Stratégie anesthésique
La stratégie anesthésique employée pour cette chirurgie fait le plus souvent appel à l’anesthésie générale en raison de la durée imprévisible du geste chirurgical, du décubitus ventral peu confortable et de la nécessité fréquente de faire précéder ce geste d’une endoscopie urétérale par voie basse (Fig. 2).
Hémorragie
Pendant la période postopératoire, la surveillance des drainages urinaires, et tout particulièrement de la sonde ou des sondes de néphrostomie, est fondamentale. Elles sont normalement laissées en place 24 à 48 heures. Le drainage percutané du rein provoque une hématurie. Le patient peut également extérioriser une hémorragie par la sonde de néphrostomie. Il peut s’agir d’une plaie artérielle ou veineuse, intrarénale ou sur le trajet de la dilatation.
Ces hémorragies nécessitent de clamper la sonde de néphrostomie, de surveiller cliniquement (pouls, pression artérielle) et biologiquement (NFS, hématocrite) le patient.
Ce clampage de quelques heures permet l’hémostase des plaies veineuses par compression. La persistance de l’hémorragie après déclampage signe une plaie artérielle. Dans ce cas, l’artériographie permet de préciser la nature des lésions et de juger de la possibilité d’une embolisation sélective ou de l’indication d’une reprise chirurgicale pour hémostase. [31]
Une déglobulisation isolée peut être le témoin d’un hématome rétropéritonéal à surveiller cliniquement et biologiquement par des mesures régulières de l’hématocrite.Les données de l’échographie et du scanner abdominal permettront d’apprécier son extension, son évolution, et de poser l’indication rare d’un abord chirurgical pour hémostase.
LITHOTRITIE
Introduites depuis 1980, les techniques de fragmentation percutanée des lithiases urinaires ont considérablement évolué au cours de la dernière décennie.
Cette évolution s’est accompagnée d’une modification sensible des exigences analgésiques.La génération des lithotripteurs électro-hydrauliques (type Dornier), qui imposait l’immersion des patients, a été suivie par les lithotripteurs piézoélectriques et électromagnétiques qui ne la nécessitent pas.

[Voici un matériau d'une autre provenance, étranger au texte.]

(* ===== verification/MergeStreams.v ===== *)
(** * Merging of sorted streams: the loop of the caller

    [Merger] is what a merging structure promises to the loop that takes the
    values out; the tree, the tree with flags and the array implement it.
    [merged] is what the loop produces: a sorted arrangement of all values. *)
From S2P Require Import Prelude LoserTree LoserTreeCorrect LoserTreeTheorems.
Local Open Scope Z_scope.

Section Merge.
Context {V : Type} (compare : V → V → Z) `{!CompareOrder compare}.
Abbreviation streams := (list (list V)).

Definition le (a b : V) : Prop := compare a b ≤ 0.
Definition lt (a b : V) : Prop := compare a b < 0.

(** Takes the first value of a stream. *)
Definition pop (ss : streams) (i : Z) : streams := alter tail (Z.to_nat i) ss.

(** [v] is the first value of the stream [i] and no other is less. *)
Definition least (ss : streams) (i : Z) (v : V) : Prop :=
  0 ≤ i ∧ (∃ s, ss !! Z.to_nat i = Some (v :: s)) ∧ ∀ j u s, ss !! j = Some (u :: s) → le v u.

(** ** The interface *)
Section Interface.
Context {M E : Type}.

(** What is returned names a stream. *)
Variable idx : E → Z.
Variable nextFn : streams → M → outcome (M * option E).
Variable ready : M → streams → Prop.
Variable good : streams → E → Prop.

Class Merger := {
  merger_next m ss : ready m ss →
    ∃ m' r, nextFn ss m = Ok (m', r) ∧
      match r with
      | None => Forall (λ s, s = []) ss
      | Some e => (∃ v, least ss (idx e) v) ∧ good ss e ∧ ready m' (pop ss (idx e))
      end }.

(** Call, take the first value of the stream that is returned, until there is
    none. *)
Fixpoint drain (fuel : nat) (ss : streams) (m : M) : outcome (list (V * E)) :=
  '(m, r) ← nextFn ss m;
  match r with
  | None => Ok []
  | Some e =>
      v ← firstValue ss (idx e);
      match fuel with
      | O => Throw OutOfFuel
      | S fuel => out ← drain fuel (pop ss (idx e)) m; Ok ((v, e) :: out)
      end
  end.

Inductive merged : streams → list (V * E) → Prop :=
| merged_nil ss : Forall (λ s, s = []) ss → merged ss []
| merged_cons ss e v out : least ss (idx e) v → good ss e → merged (pop ss (idx e)) out → merged ss ((v, e) :: out).

Lemma join_empty (ss : streams) : Forall (λ s, s = []) ss → mjoin ss = [].
Proof. induction 1 as [|s ss -> _ IH]; done. Qed.

(** Taking a value removes it from the values to come. *)
Lemma pop_perm ss i v s : ss !! i = Some (v :: s) → mjoin ss ≡ₚ v :: mjoin (alter (@tail V) i ss).
Proof.
  revert i. induction ss as [|s' ss IH]; intros [|i] H; try done; simpl in *.
  - by injection H as ->.
  - rewrite (IH i H). by rewrite Permutation_middle.
Qed.

Lemma least_pop ss i v : least ss i v → mjoin ss ≡ₚ v :: mjoin (pop ss i).
Proof. intros (_ & [s Hs] & _). by eapply pop_perm. Qed.

(** The loop ends after one call per value, and one more. *)
Lemma drain_merged `{!Merger} fuel m ss :
  ready m ss → (length (mjoin ss) ≤ fuel)%nat → ∃ out, drain fuel ss m = Ok out ∧ merged ss out.
Proof.
  revert m ss. induction fuel as [|fuel IH]; intros m ss Hr Hf; simpl;
    destruct (merger_next m ss Hr) as (m' & [e|] & -> & Hnext); cbn [mbind outcome_bind].
  2, 4: by exists []; split; [done | constructor].
  all: destruct Hnext as ([v Hv] & Hg & Hr'); pose proof (Permutation_length (least_pop _ _ _ Hv)) as Hlen; simpl in Hlen.
  { lia. }
  destruct (IH m' (pop ss (idx e))) as (out & Ho & Hm); [done | lia|].
  pose proof Hv as (Hi & [s Hs] & _). unfold firstValue. rewrite (proj2 (index_Some ss (idx e) _ Hi) Hs). cbn [mbind outcome_bind].
  rewrite Ho. exists ((v, e) :: out). split; [done | by constructor].
Qed.

(** ** What the loop produces *)
Lemma merged_perm ss out : merged ss out → out.*1 ≡ₚ mjoin ss.
Proof.
  induction 1 as [ss H|ss e v out Hv _ _ IH]; [by rewrite join_empty|]. simpl. rewrite IH. symmetry. by apply least_pop.
Qed.

Lemma pop_lookup ss i j : 0 ≤ i → pop ss i !! j = (if decide (j = Z.to_nat i) then tail <$> ss !! j else ss !! j).
Proof.
  intros Hi. unfold pop. destruct (decide (j = Z.to_nat i)) as [->|Hj]; [apply list_lookup_alter_eq | by apply list_lookup_alter_ne].
Qed.

Lemma pop_Forall (P : list V → Prop) ss i : (∀ s, P s → P (tail s)) → 0 ≤ i → Forall P ss → Forall P (pop ss i).
Proof.
  intros HP Hi H. apply Forall_lookup. intros j s. rewrite pop_lookup by done. rewrite Forall_lookup in H.
  destruct (decide (j = Z.to_nat i)); [|by apply H]. intros (s' & Hs' & ->)%fmap_Some. eauto.
Qed.

Lemma tail_sorted (R : V → V → Prop) s : StronglySorted R s → StronglySorted R (tail s).
Proof. destruct 1; [constructor | done]. Qed.

(** The least of the first values is the least of all. *)
Lemma least_all ss i v : Forall (StronglySorted le) ss → least ss i v → Forall (le v) (mjoin ss).
Proof.
  intros Hs (_ & _ & Hmin). apply Forall_forall. intros u (s & Hu & Hin)%list_elem_of_join.
  rewrite Forall_forall in Hs. specialize (Hs s Hin). apply list_elem_of_lookup in Hin as [j Hj].
  destruct s as [|h s]; [by apply elem_of_nil in Hu|]. specialize (Hmin _ _ _ Hj).
  apply elem_of_cons in Hu as [->|Hu]; [done|]. inversion Hs as [|? ? _ Hall]. subst. rewrite Forall_forall in Hall.
  unfold le in *. eapply compare_trans; [done | by apply Hall].
Qed.

Lemma merged_sorted ss out : merged ss out → Forall (StronglySorted le) ss → StronglySorted le (out.*1).
Proof.
  induction 1 as [|ss e v out Hv _ Hm IH]; intros Hs; [constructor|]. simpl. constructor.
  - apply IH. apply pop_Forall; [apply tail_sorted | apply Hv | done].
  - apply merged_perm in Hm. rewrite Hm. pose proof (least_all _ _ _ Hs Hv) as Hall. rewrite (least_pop _ _ _ Hv) in Hall.
    by inversion Hall.
Qed.

Lemma lt_le_sorted s : StronglySorted lt s → StronglySorted le s.
Proof.
  induction 1 as [|v s Hs IH Hall]; constructor; [done|]. eapply Forall_impl; [exact Hall|]. intros u. unfold lt, le. lia.
Qed.

(** The first values of the other streams decide whether the next value is
    equal. *)
Lemma next_equal ss e v out :
  Forall (StronglySorted lt) ss → least ss (idx e) v → merged (pop ss (idx e)) out →
  (∃ j, 0 ≤ j ∧ j ≠ idx e ∧ tie compare ss (idx e) j) ↔ ∃ u e', head out = Some (u, e') ∧ compare v u = 0.
Proof.
  intros Hss Hv Hm. assert (Forall (StronglySorted le) ss) as Hle by (eapply Forall_impl; [exact Hss | apply lt_le_sorted]).
  pose proof (least_all _ _ _ Hle Hv) as Hall. rewrite (least_pop _ _ _ Hv) in Hall. inversion Hall as [|? ? _ Hall']; subst.
  pose proof Hv as (Hi & [s Hs] & _). assert (firstValue ss (idx e) = Ok v) as Hfv.
  { unfold firstValue. by rewrite (proj2 (index_Some ss (idx e) _ Hi) Hs). }
  split.
  - intros (j & Hj & Hne & Ht). destruct (tie_stream _ _ _ _ Hj Ht) as (u & s' & Es).
    assert (firstValue ss j = Ok u) as Hfu by (unfold firstValue; by rewrite (proj2 (index_Some ss j _ Hj) Es)).
    apply (tie_values _ _ _ _ _ _ Hfv Hfu) in Ht.
    assert (pop ss (idx e) !! Z.to_nat j = Some (u :: s')) as Ep by (rewrite pop_lookup by done; rewrite decide_False by lia; done).
    inversion Hm as [? Hnil|? e' u' out' Hu' _ Hm']; subst.
    { rewrite Forall_forall in Hnil. apply list_elem_of_lookup_2, Hnil in Ep. done. }
    exists u', e'. split; [done|]. pose proof Hu' as (_ & _ & Hmin). specialize (Hmin _ _ _ Ep).
    assert (le v u') as Hvu. { rewrite (least_pop _ _ _ Hu') in Hall'. by inversion Hall'. }
    unfold le in *. assert (compare u' v ≤ 0) as H by (eapply compare_trans; [exact Hmin|]; apply compare_swap; [done | lia]).
    apply compare_swap in H; [lia | done].
  - intros (u & e' & Ho & Hc). inversion Hm as [|? e'' u' out' Hu' _ _]; subst; [done|]. injection Ho as -> ->.
    destruct Hu' as (Hi' & [s' Hs'] & _). rewrite pop_lookup in Hs' by done. destruct (decide (Z.to_nat (idx e') = Z.to_nat (idx e))) as [E'|Hne].
    + exfalso. rewrite E', Hs in Hs'. simpl in Hs'. injection Hs' as ->. rewrite Forall_forall in Hss.
      apply list_elem_of_lookup_2, Hss in Hs. inversion Hs as [|? ? _ Hlt]. inversion Hlt as [|? ? Hl _]. unfold lt in Hl. lia.
    + exists (idx e'). split; [done|]. split; [congruence|]. exists v, u. split; [done|]. split; [|done].
      unfold firstValue. by rewrite (proj2 (index_Some ss (idx e') _ Hi') Hs').
Qed.

(** Flags that tell of ties tell whether the next value is equal. *)
Lemma merged_flags (flag : E → bool) ss out :
  (∀ ss e, good ss e → flag e = true ↔ ∃ j, 0 ≤ j ∧ j ≠ idx e ∧ tie compare ss (idx e) j) →
  merged ss out → Forall (StronglySorted lt) ss →
  ∀ k v e, out !! k = Some (v, e) → (flag e = true ↔ ∃ u e', out !! S k = Some (u, e') ∧ compare v u = 0).
Proof.
  intros Hgood. induction 1 as [|ss e v out Hv Hg Hm IH]; intros Hs k v' e' Hk; [done|]. destruct k as [|k].
  - injection Hk as <- <-. rewrite (Hgood _ _ Hg), (next_equal _ _ _ _ Hs Hv Hm). simpl. by rewrite <- head_lookup.
  - apply IH; [|done]. apply pop_Forall; [apply tail_sorted | apply Hv | done].
Qed.
End Interface.

(** ** The trees *)
Section Trees.
Context (C : @Contest V) (shape : Z → TreeOfLosers → Prop) (beats : streams → entry C → entry C → entry C → entry C → Prop).
Context {laws : ContestLaws compare C shape beats}.

Definition readyTree (t : TreeOfLosers) (ss : streams) : Prop := ∃ n, 0 ≤ n ≤ 32767 ∧ treeReady C shape beats n t ss.

Lemma won_root_least n t ss w :
  won C beats n t ss 0 w → Z.of_nat (length ss) = n + 1 → n < kEmpty → isEmpty C w = false → ∃ v, least ss (indexOf C w) v.
Proof.
  intros Hw Hl Hn He%Z.eqb_neq.
  destruct (won_stream compare _ _ _ _ _ _ _ _ Hw Hl Hn) as [->|(i & v & s & Hi & Ei & _ & Es)]; [by rewrite (plain_index compare C shape beats) in He|].
  exists v. rewrite Ei. split; [lia|]. split; [by exists s|]. intros j u s' Ej. pose proof (lookup_lt_Some _ _ _ Ej) as Hj.
  rewrite <- (Nat2Z.id j) in Ej. destruct (won_least compare _ _ _ _ _ _ _ _ (Z.of_nat j) u s' Hw Hl Hn) as (v' & u' & Hv & Hu & Hle);
    [lia | lia | apply below_root; lia | done|].
  rewrite Ei in Hv. unfold firstValue in *. rewrite (proj2 (index_Some ss i _ ltac:(lia)) Es) in Hv.
  rewrite (proj2 (index_Some ss (Z.of_nat j) _ ltac:(lia)) Ej) in Hu. by injection Hv as <-; injection Hu as <-.
Qed.

Lemma won_root_none n t ss w :
  won C beats n t ss 0 w → Z.of_nat (length ss) = n + 1 → n < kEmpty → isEmpty C w = true → Forall (λ s, s = []) ss.
Proof.
  intros Hw Hl Hn He%Z.eqb_eq. pose proof (won_index compare _ _ _ _ _ _ _ _ Hw Hl Hn He) as ->.
  destruct (won_none compare _ _ _ _ _ _ _ _ Hw eq_refl Hl Hn ltac:(lia)) as [_ H].
  apply Forall_lookup. intros j s Hj. pose proof (lookup_lt_Some _ _ _ Hj). specialize (H (Z.of_nat j) ltac:(lia)).
  rewrite Nat2Z.id, Hj in H. specialize (H ltac:(apply below_root; lia)). congruence.
Qed.

Lemma treeMerger (good : streams → entry C → Prop) :
  (∀ n t ss w, 0 ≤ n < kEmpty → won C beats n t ss 0 w → Z.of_nat (length ss) = n + 1 → isEmpty C w = false → good ss w) →
  Merger (indexOf C) (nextOf C) readyTree good.
Proof.
  intros Hgood. split. intros t ss (n & Hn & Hr). pose proof Hr as (_ & _ & Hl & _).
  assert (n < kEmpty) as HnE by (unfold kEmpty; lia).
  destruct (nextOf_won compare C shape beats n t ss Hn Hr) as (t' & w & -> & Hw & Hnone & Hsome). eexists _, _. split; [done|].
  destruct (isEmpty C w) eqn:He; [by eapply won_root_none|].
  split; [by eapply won_root_least|]. split; [eapply Hgood; eauto; lia|]. exists n. auto.
Qed.

(** A new tree has seen nothing. *)
Lemma new_ready ss : (∀ n m, 0 ≤ m < n → load C (mkTree (replicate (Z.to_nat n) kEmpty) (replicate (Z.to_nat n) false) kEmpty n) m = Ok (plain C kEmpty)) →
  (∀ n, 0 ≤ n → shape n (mkTree (replicate (Z.to_nat n) kEmpty) (replicate (Z.to_nat n) false) kEmpty n)) →
  1 ≤ Z.of_nat (length ss) ≤ 32768 → ∃ t, newTreeOfLosers (Z.of_nat (length ss)) = Ok t ∧ readyTree t ss.
Proof.
  intros Hload Hshape Hl. set (n := Z.of_nat (length ss) - 1).
  rewrite newTreeOfLosers_spec by (unfold kEmpty; lia). eexists. split; [done|]. fold n.
  exists n. split; [lia|]. split; [apply Hshape; lia|]. split; [done|]. split; [lia|]. left. split; [done|]. intros k Hk. by apply Hload.
Qed.
End Trees.

Definition flagGood (ss : streams) (e : Z * bool) : Prop := e.2 = true ↔ ∃ j, 0 ≤ j ∧ j ≠ e.1 ∧ tie compare ss e.1 j.

#[global] Instance plainMerger :
  Merger (λ i, i) (next compare) (readyTree (plainContest compare) plainShape (plainBeats compare)) (λ _ _, True).
Proof. by refine (treeMerger (plainContest compare) plainShape (plainBeats compare) (λ _ _, True) _). Qed.

#[global] Instance flagMerger :
  Merger fst (nextWithEquals compare) (readyTree (equalsContest compare) equalsShape (equalsBeats compare)) flagGood.
Proof.
  refine (treeMerger (equalsContest compare) equalsShape (equalsBeats compare) flagGood _). intros n t ss w Hn Hw Hl He%Z.eqb_neq. unfold flagGood.
  rewrite (won_flag compare n Hn t ss 0 w Hw Hl ltac:(lia) He). split.
  - intros (j & ? & ? & _ & ?). exists j. split_and!; [lia | done | done].
  - intros (j & Hj & Hne & Ht). destruct (tie_stream _ _ _ _ Hj Ht) as (v & s & Es). apply lookup_lt_Some in Es.
    exists j. split_and!; [lia | lia | done | apply below_root; lia | done].
Qed.

Lemma new_plain ss : 1 ≤ Z.of_nat (length ss) ≤ 32768 →
  ∃ t, newTreeOfLosers (Z.of_nat (length ss)) = Ok t ∧ readyTree (plainContest compare) plainShape (plainBeats compare) t ss.
Proof.
  apply new_ready; simpl.
  - intros n m Hm. apply index_Some; [lia|]. apply lookup_replicate. split; [done|lia].
  - intros n Hn. unfold plainShape. simpl. rewrite length_replicate. lia.
Qed.

Lemma new_equals ss : 1 ≤ Z.of_nat (length ss) ≤ 32768 →
  ∃ t, newTreeOfLosers (Z.of_nat (length ss)) = Ok t ∧ readyTree (equalsContest compare) equalsShape (equalsBeats compare) t ss.
Proof.
  apply new_ready; simpl.
  - intros n m Hm. unfold index. rewrite (proj2 (Z.ltb_ge _ _)) by lia. by rewrite !lookup_replicate_2 by lia.
  - intros n Hn. unfold equalsShape. simpl. rewrite !length_replicate. lia.
Qed.
End Merge.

Problèmes électrocardiographiques
La prévention des troubles du rythme supraventriculaires nécessite que les ondes de choc soient synchronisées avec l’ECG et soient délivrées 83 ms après le début de l’onde R en période réfractaire.
Malgré ces améliorations, les troubles du rythme supraventriculaire persistent chez environ 10 % des patients. Dans la majorité des cas, ils régressent spontanément à l’arrêt des ondes de choc. [66]
Stratégie anesthésique
La modification des caractéristiques de l’onde de choc apportée par les nouveaux lithotripteurs permet, dans la majorité des cas et selon la topographie du calcul, de réaliser les séances de lithotritie sous prémédication ou sédation légère, associant un hypnotique à un morphinique de courte durée d’action.
Complications
Cette technique de traitement des lithiases urinaires expose à des complications postopératoires. Les coliques néphrétiques sont très fréquentes au cours de l’évacuation des fragments de calcul et nécessitent, outre l’analgésie postopératoire, AINS et antispasmodiques.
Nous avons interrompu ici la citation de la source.